_Stored data_:
+++

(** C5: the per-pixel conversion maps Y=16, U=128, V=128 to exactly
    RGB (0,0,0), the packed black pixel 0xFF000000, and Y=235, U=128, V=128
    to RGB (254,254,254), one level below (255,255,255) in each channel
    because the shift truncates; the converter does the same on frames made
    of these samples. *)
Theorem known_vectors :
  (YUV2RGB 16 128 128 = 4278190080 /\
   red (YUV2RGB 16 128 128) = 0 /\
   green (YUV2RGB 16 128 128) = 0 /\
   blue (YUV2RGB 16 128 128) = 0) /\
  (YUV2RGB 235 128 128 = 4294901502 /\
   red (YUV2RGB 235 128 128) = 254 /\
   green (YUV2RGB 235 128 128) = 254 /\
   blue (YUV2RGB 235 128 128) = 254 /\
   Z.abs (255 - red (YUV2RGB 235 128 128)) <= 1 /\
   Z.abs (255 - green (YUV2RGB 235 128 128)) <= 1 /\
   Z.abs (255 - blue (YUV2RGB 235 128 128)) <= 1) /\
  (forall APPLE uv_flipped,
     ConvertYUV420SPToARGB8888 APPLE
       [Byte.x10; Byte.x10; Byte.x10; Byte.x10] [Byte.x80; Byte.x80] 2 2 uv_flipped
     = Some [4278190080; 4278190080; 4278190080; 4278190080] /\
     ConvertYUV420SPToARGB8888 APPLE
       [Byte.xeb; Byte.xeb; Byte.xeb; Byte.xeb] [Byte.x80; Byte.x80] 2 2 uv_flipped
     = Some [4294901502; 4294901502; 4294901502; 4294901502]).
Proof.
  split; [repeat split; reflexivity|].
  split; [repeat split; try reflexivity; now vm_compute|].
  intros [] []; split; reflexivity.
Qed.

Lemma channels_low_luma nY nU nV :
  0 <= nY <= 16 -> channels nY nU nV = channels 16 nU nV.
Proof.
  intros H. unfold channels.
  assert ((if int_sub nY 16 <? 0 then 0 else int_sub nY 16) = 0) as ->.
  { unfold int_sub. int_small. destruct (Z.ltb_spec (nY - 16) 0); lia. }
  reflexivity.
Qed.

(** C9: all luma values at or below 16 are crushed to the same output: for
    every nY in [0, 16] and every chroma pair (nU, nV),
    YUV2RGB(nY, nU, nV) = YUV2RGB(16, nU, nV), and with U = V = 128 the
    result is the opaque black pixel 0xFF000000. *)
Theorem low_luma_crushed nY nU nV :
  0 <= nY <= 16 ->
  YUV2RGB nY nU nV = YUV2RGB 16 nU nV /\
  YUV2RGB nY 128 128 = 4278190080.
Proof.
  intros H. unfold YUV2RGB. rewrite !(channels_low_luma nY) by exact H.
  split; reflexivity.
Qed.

+++

_PROMPT_:
Using the entries above, output exactly the lines between the line holding "red (YUV2RGB 16 128 128) = 0 /\" and the line holding "split; [repeat split; reflexivity|].", end lines included, and nothing more.

_YOUR SOLUTION_:
   red (YUV2RGB 16 128 128) = 0 /\
   green (YUV2RGB 16 128 128) = 0 /\
   blue (YUV2RGB 16 128 128) = 0) /\
  (YUV2RGB 235 128 128 = 4294901502 /\
   red (YUV2RGB 235 128 128) = 254 /\
   green (YUV2RGB 235 128 128) = 254 /\
   blue (YUV2RGB 235 128 128) = 254 /\
   Z.abs (255 - red (YUV2RGB 235 128 128)) <= 1 /\
   Z.abs (255 - green (YUV2RGB 235 128 128)) <= 1 /\
   Z.abs (255 - blue (YUV2RGB 235 128 128)) <= 1) /\
  (forall APPLE uv_flipped,
     ConvertYUV420SPToARGB8888 APPLE
       [Byte.x10; Byte.x10; Byte.x10; Byte.x10] [Byte.x80; Byte.x80] 2 2 uv_flipped
     = Some [4278190080; 4278190080; 4278190080; 4278190080] /\
     ConvertYUV420SPToARGB8888 APPLE
       [Byte.xeb; Byte.xeb; Byte.xeb; Byte.xeb] [Byte.x80; Byte.x80] 2 2 uv_flipped
     = Some [4294901502; 4294901502; 4294901502; 4294901502]).
Proof.
  split; [repeat split; reflexivity|].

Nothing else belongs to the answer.